(Extracted records)
(** X12.  On a pool that is not empty, a call of [sendPoolMessage] sends
    through one bot only.  For a sender that [senderBotMap] already has,
    it is the bot recorded there, and the call renames nothing and leaves
    the module state as it was.  For a new sender it is the bot at
    [nextPoolIndex % poolApis.length]: the call records that index for
    the sender, adds one to [nextPoolIndex], and its first effect is
    [setMyName] on that bot.  In both cases the index is inside the pool,
    every request of the call goes to the chat's numeric id and carries at
    most 4096 code units, and the bot of no other sender changes. *)
Theorem pool_message_uses_assigned_bot (rename_ok : nat → list N → bool)
    (send_ok : nat → nat → list N → list N → bool)
    (p : Pool) (chatId text sender groupFolder : list N) :
  poolApis p ≠ [] → pool_ok p →
  let key := groupFolder ++ str ":" ++ normalizeSenderName sender in
  ∃ p' tr idx,
    sendPoolMessage rename_ok send_ok p chatId text sender groupFolder
    = Some (p', tr)
    ∧ idx = match senderBotMap p !! key with
            | Some i => i
            | None => nextPoolIndex p mod length (poolApis p)
            end
    ∧ idx < length (poolApis p)
    ∧ senderBotMap p' = match senderBotMap p !! key with
                        | Some _ => senderBotMap p
                        | None => <[key := idx]> (senderBotMap p)
                        end
    ∧ nextPoolIndex p' = match senderBotMap p !! key with
                         | Some _ => nextPoolIndex p
                         | None => S (nextPoolIndex p)
                         end
    ∧ poolApis p' = poolApis p ∧ mainSender p' = mainSender p
    ∧ senderBotMap p' !! key = Some idx
    ∧ pool_ok p'
    ∧ (∀ k i, senderBotMap p !! k = Some i → senderBotMap p' !! k = Some i)
    ∧ Forall (through idx (numeric_id chatId)) tr
    ∧ (senderBotMap p !! key = None →
       ∃ tail, tr = SetMyName idx (normalizeSenderName sender) :: tail
               ∧ Forall (λ e, ∀ i n, e ≠ SetMyName i n) tail)
    ∧ (is_Some (senderBotMap p !! key) →
       p' = p ∧ Forall (λ e, ∀ i n, e ≠ SetMyName i n) tr).
Proof.
  intros Hne Hok key.
  destruct (sendPoolMessage_run rename_ok send_ok p chatId text sender groupFolder
              Hne Hok) as (c & tr' & -> & Hidx & Hall & _).
  fold (pool_key groupFolder sender) in key. subst key.
  set (key := pool_key groupFolder sender) in *.
  assert (Hrest : Forall (λ e : PoolEvent, ∀ i n, e ≠ SetMyName i n)
            (tr' ++ pool_end (assigned p key) (bot_of p key) chatId text
                      (normalizeSenderName sender) c)).
  { apply Forall_app. split.
    - eapply Forall_impl; [exact Hall|]. by intros e [t [-> _]] i' n.
    - destruct c; cbn; [by repeat constructor|]. constructor; [done|].
      unfold fallback. destruct (mainSender _); by repeat constructor. }
  eexists _, _, (bot_of p key).
  split; [reflexivity|]. split_and!.
  - done.
  - exact Hidx.
  - unfold assigned, bot_of. by destruct (senderBotMap p !! key).
  - unfold assigned. by destruct (senderBotMap p !! key).
  - apply assigned_apis.
  - apply assigned_main.
  - apply assigned_lookup.
  - by apply assigned_ok.
  - intros k i. apply assigned_keeps.
  - apply Forall_app. split; [|apply Forall_app; split].
    + unfold renaming, bot_of. fold key.
      destruct (senderBotMap p !! key); [constructor|].
      cbv zeta. constructor; [done|]. destruct (rename_ok _ _); by repeat constructor.
    + by apply through_requests.
    + destruct c; cbn; [by repeat constructor|]. constructor; [done|].
      unfold fallback. destruct (mainSender _); by repeat constructor.
  - intros Hnew. unfold renaming, bot_of in *. fold key in Hrest |- *.
    rewrite Hnew in Hrest |- *. cbv zeta. eexists. split; [reflexivity|].
    apply Forall_app. split; [|exact Hrest].
    destruct (rename_ok _ _); by repeat constructor.
  - intros [i Hi]. unfold assigned, renaming in *. fold key.
    rewrite Hi in Hrest |- *. split; [done|]. exact Hrest.
Qed.

(** Two pool bots, and a sender of group [team] that has the second. *)
Definition two_bots : Pool :=
  {| poolApis := [str "t1"; str "t2"];
     senderBotMap := {[ str "team:Researcher" := 1 ]};
     nextPoolIndex := 2;
     mainSender := true |}.

Lemma two_bots_ok : pool_ok two_bots.
Proof.
  intros key idx. unfold two_bots. cbn [senderBotMap poolApis length].
  destruct (decide (key = str "team:Researcher")) as [->|Hne].
  - rewrite lookup_singleton_eq. intros [= <-]. lia.
  - by rewrite lookup_singleton_ne.
Qed.

(** A new sender of the same group, on a pool whose turn is at 3. *)
Definition three_turns : Pool :=
  {| poolApis := [str "t1"; str "t2"];
     senderBotMap := {[ str "team:Researcher" := 1 ]};
     nextPoolIndex := 3;
     mainSender := true |}.

Lemma three_turns_ok : pool_ok three_turns.
Proof. exact two_bots_ok. Qed.

Lemma pool_message_uses_assigned_bot_witness :
  let p := three_turns in
  let key := str "team" ++ str ":" ++ normalizeSenderName (str " Writer ") in
  ∃ p' tr idx,
    sendPoolMessage (λ _ _, true) (λ _ _ _ _, true) p
      (str "tg:100") (str "hello") (str " Writer ") (str "team")
    = Some (p', tr)
    ∧ idx = match senderBotMap p !! key with
            | Some i => i
            | None => nextPoolIndex p mod length (poolApis p)
            end
    ∧ idx < length (poolApis p)
    ∧ senderBotMap p' = match senderBotMap p !! key with
                        | Some _ => senderBotMap p
                        | None => <[key := idx]> (senderBotMap p)
                        end
    ∧ nextPoolIndex p' = match senderBotMap p !! key with
                         | Some _ => nextPoolIndex p
                         | None => S (nextPoolIndex p)
                         end
    ∧ poolApis p' = poolApis p ∧ mainSender p' = mainSender p
    ∧ senderBotMap p' !! key = Some idx
    ∧ pool_ok p'
    ∧ (∀ k i, senderBotMap p !! k = Some i → senderBotMap p' !! k = Some i)
    ∧ Forall (through idx (numeric_id (str "tg:100"))) tr
    ∧ (senderBotMap p !! key = None →
       ∃ tail, tr = SetMyName idx (normalizeSenderName (str " Writer ")) :: tail
               ∧ Forall (λ e, ∀ i n, e ≠ SetMyName i n) tail)
    ∧ (is_Some (senderBotMap p !! key) →
       p' = p ∧ Forall (λ e, ∀ i n, e ≠ SetMyName i n) tr).
Proof.
  intros p.
  apply (pool_message_uses_assigned_bot (λ _ _, true) (λ _ _ _ _, true) p).
  - discriminate.
  - exact three_turns_ok.
Defined.

(** The same call, evaluated: the new sender gets bot [3 % 2 = 1]. *)
Example new_sender_takes_next_bot :
  sendPoolMessage (λ _ _, true) (λ _ _ _ _, true) three_turns
    (str "tg:100") (str "hello") (str " Writer ") (str "team")
  = Some ({| poolApis := [str "t1"; str "t2"];
             senderBotMap := <[ str "team:Writer" := 1 ]>
                               {[ str "team:Researcher" := 1 ]};
             nextPoolIndex := 4;
             mainSender := true |},
          [SetMyName 1 (str "Writer"); Wait2000;
           LogAssigned (str "Writer") (str "team") 1;
           PoolSendMessage 1 (str "100") (str "hello");
           LogPoolSent (str "tg:100") (str "Writer") 1 5]).
Proof. vm_compute. reflexivity. Qed.

(** The senders of a sequence of calls in the order in which they first
    appear. *)
Definition arrive (seen : list (list N)) (key : list N) : list (list N) :=
  if bool_decide (key ∈ seen) then seen else seen ++ [key].

Definition arrivals (keys : list (list N)) : list (list N) :=
  fold_left arrive keys [].

Definition call_key (c : Call) : list N :=
  pool_key (call_groupFolder c) (call_sender c).

(** The pool after the senders [seen] have arrived in that order: the
    [j]-th of them has bot [j mod n]. *)
Definition dealt (p : Pool) (seen : list (list N)) : Prop :=
  NoDup seen
  ∧ nextPoolIndex p = length seen
  ∧ (∀ j key, seen !! j = Some key →
       senderBotMap p !! key = Some (j mod length (poolApis p)))
  ∧ (∀ key, key ∉ seen → senderBotMap p !! key = None).

Lemma dealt_ok p seen : poolApis p ≠ [] → dealt p seen → pool_ok p.
Proof.
  intros Hne (_ & _ & Hin & Hout) key idx Hkey.
  destruct (decide (key ∈ seen)) as [Hs|Hs].
  - apply list_elem_of_lookup_1 in Hs as [j Hj].
    rewrite (Hin j key Hj) in Hkey. injection Hkey as <-.
    apply Nat.mod_upper_bound. by destruct (poolApis p).
  - by rewrite (Hout key Hs) in Hkey.
Qed.

Lemma dealt_assigned p seen key :
  dealt p seen → dealt (assigned p key) (arrive seen key).
Proof.
  intros (Hnd & Hnext & Hin & Hout). unfold assigned, arrive.
  destruct (senderBotMap p !! key) as [i|] eqn:E.
  - rewrite bool_decide_eq_true_2; [done|].
    destruct (decide (key ∈ seen)) as [?|Hs]; [done|].
    by rewrite (Hout key Hs) in E.
  - assert (Hs : key ∉ seen).
    { intros [j Hj]%list_elem_of_lookup_1. by rewrite (Hin j key Hj) in E. }
    rewrite bool_decide_eq_false_2 by done. split_and!.
    + apply NoDup_app. split_and!; [done| |apply NoDup_singleton].
      intros k Hk ->%list_elem_of_singleton. done.
    + cbn. rewrite length_app. cbn. lia.
    + intros j k Hj. cbn [senderBotMap poolApis].
      destruct (decide (j < length seen)) as [Hlt|Hge].
      * rewrite lookup_app_l in Hj by done.
        rewrite lookup_insert_ne; [by apply Hin|].
        intros <-. apply Hs. by eapply list_elem_of_lookup_2.
      * rewrite lookup_app_r in Hj by lia.
        destruct (j - length seen) as [|m] eqn:Em; [|by destruct m].
        injection Hj as <-. rewrite lookup_insert_eq.
        do 2 f_equal. lia.
    + intros k Hk. cbn [senderBotMap].
      rewrite lookup_insert_ne.
      * apply Hout. intros ?. apply Hk, elem_of_app. by left.
      * intros <-. apply Hk, elem_of_app. right. apply list_elem_of_here.
Qed.

Lemma run_dealt rename_ok send_ok calls p seen :
  poolApis p ≠ [] → dealt p seen →
  ∃ p' tr,
    run rename_ok send_ok p calls = Some (p', tr)
    ∧ poolApis p' = poolApis p
    ∧ mainSender p' = mainSender p
    ∧ dealt p' (fold_left arrive (map call_key calls) seen).
Proof.
  revert p seen. induction calls as [|c calls IH]; intros p seen Hne Hd.
  { by exists p, []. }
  cbn [run map fold_left].
  destruct (sendPoolMessage_run rename_ok send_ok p (call_chatId c) (call_text c)
              (call_sender c) (call_groupFolder c) Hne (dealt_ok p seen Hne Hd))
    as (cp & tr' & -> & _).
  fold (call_key c).
  destruct (IH (assigned p (call_key c)) (arrive seen (call_key c)))
    as (p' & tr & -> & Hapis & Hmain & Hd').
  - by rewrite assigned_apis.
  - by apply dealt_assigned.
  - eexists _, _. split; [reflexivity|].
    by rewrite Hapis, Hmain, assigned_apis, assigned_main.
Qed.

Lemma init_tokens_apis getMe_ok tokens apis tr :
  (fold_left (init_token getMe_ok) tokens (apis, tr)).1
  = apis ++ List.filter getMe_ok tokens.
Proof.
  revert apis tr. induction tokens as [|t tokens IH]; intros apis tr; cbn.
  - by rewrite app_nil_r.
  - destruct (getMe_ok t); rewrite IH; [|done]. by rewrite <- app_assoc.
Qed.

(** X13.  After [initBotPool] the pool holds, in the order of the tokens,
    the bots whose [getMe] answered.  When there is at least one, any
    sequence of [sendPoolMessage] calls after it returns and deals the
    bots round-robin in the order in which the senders first appear: the
    [j]-th new sender has bot [j mod n] from then on, [nextPoolIndex]
    counts the senders seen, and no other key is in [senderBotMap]. *)
Theorem pool_round_robin (getMe_ok : list N → bool)
    (rename_ok : nat → list N → bool)
    (send_ok : nat → nat → list N → list N → bool)
    (tokens : list (list N)) (p0 : Pool) (calls : list Call) :
  List.filter getMe_ok tokens ≠ [] →
  let p := (initBotPool getMe_ok tokens p0).1 in
  let seen := arrivals (map call_key calls) in
  poolApis p = List.filter getMe_ok tokens
  ∧ ∃ p' tr,
      run rename_ok send_ok p calls = Some (p', tr)
      ∧ poolApis p' = poolApis p
      ∧ nextPoolIndex p' = length seen
      ∧ (∀ j key, seen !! j = Some key →
           senderBotMap p' !! key = Some (j mod length (poolApis p)))
      ∧ (∀ key, key ∉ seen → senderBotMap p' !! key = None).
Proof.
  intros Hne p seen.
  assert (Hapis : poolApis p = List.filter getMe_ok tokens).
  { subst p. unfold initBotPool.
    pose proof (init_tokens_apis getMe_ok tokens [] []) as H.
    destruct (fold_left _ tokens ([], [])) as [apis tr]. by cbn in *. }
  assert (Hmap : senderBotMap p = ∅ ∧ nextPoolIndex p = 0).
  { subst p. unfold initBotPool.
    by destruct (fold_left _ tokens ([], [])) as [apis tr]. }
  destruct Hmap as [Hmap Hnext].
  split; [done|].
  destruct (run_dealt rename_ok send_ok calls p []) as (p' & tr & Hrun & Hp' & _ & Hd).
  - by rewrite Hapis.
  - split_and!; [constructor|done|done|].
    intros key _. rewrite Hmap. apply lookup_empty.
  - destruct Hd as (_ & Hn & Hin & Hout).
    exists p', tr. rewrite Hp' in Hin. by split_and!.
Qed.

Work item: From the first line of the entries above to the line with "fold (pool_key groupFolder", please return every line exactly, keeping both ends.

Answer to the exercise:
(** X12.  On a pool that is not empty, a call of [sendPoolMessage] sends
    through one bot only.  For a sender that [senderBotMap] already has,
    it is the bot recorded there, and the call renames nothing and leaves
    the module state as it was.  For a new sender it is the bot at
    [nextPoolIndex % poolApis.length]: the call records that index for
    the sender, adds one to [nextPoolIndex], and its first effect is
    [setMyName] on that bot.  In both cases the index is inside the pool,
    every request of the call goes to the chat's numeric id and carries at
    most 4096 code units, and the bot of no other sender changes. *)
Theorem pool_message_uses_assigned_bot (rename_ok : nat → list N → bool)
    (send_ok : nat → nat → list N → list N → bool)
    (p : Pool) (chatId text sender groupFolder : list N) :
  poolApis p ≠ [] → pool_ok p →
  let key := groupFolder ++ str ":" ++ normalizeSenderName sender in
  ∃ p' tr idx,
    sendPoolMessage rename_ok send_ok p chatId text sender groupFolder
    = Some (p', tr)
    ∧ idx = match senderBotMap p !! key with
            | Some i => i
            | None => nextPoolIndex p mod length (poolApis p)
            end
    ∧ idx < length (poolApis p)
    ∧ senderBotMap p' = match senderBotMap p !! key with
                        | Some _ => senderBotMap p
                        | None => <[key := idx]> (senderBotMap p)
                        end
    ∧ nextPoolIndex p' = match senderBotMap p !! key with
                         | Some _ => nextPoolIndex p
                         | None => S (nextPoolIndex p)
                         end
    ∧ poolApis p' = poolApis p ∧ mainSender p' = mainSender p
    ∧ senderBotMap p' !! key = Some idx
    ∧ pool_ok p'
    ∧ (∀ k i, senderBotMap p !! k = Some i → senderBotMap p' !! k = Some i)
    ∧ Forall (through idx (numeric_id chatId)) tr
    ∧ (senderBotMap p !! key = None →
       ∃ tail, tr = SetMyName idx (normalizeSenderName sender) :: tail
               ∧ Forall (λ e, ∀ i n, e ≠ SetMyName i n) tail)
    ∧ (is_Some (senderBotMap p !! key) →
       p' = p ∧ Forall (λ e, ∀ i n, e ≠ SetMyName i n) tr).
Proof.
  intros Hne Hok key.
  destruct (sendPoolMessage_run rename_ok send_ok p chatId text sender groupFolder
              Hne Hok) as (c & tr' & -> & Hidx & Hall & _).
  fold (pool_key groupFolder sender) in key. subst key.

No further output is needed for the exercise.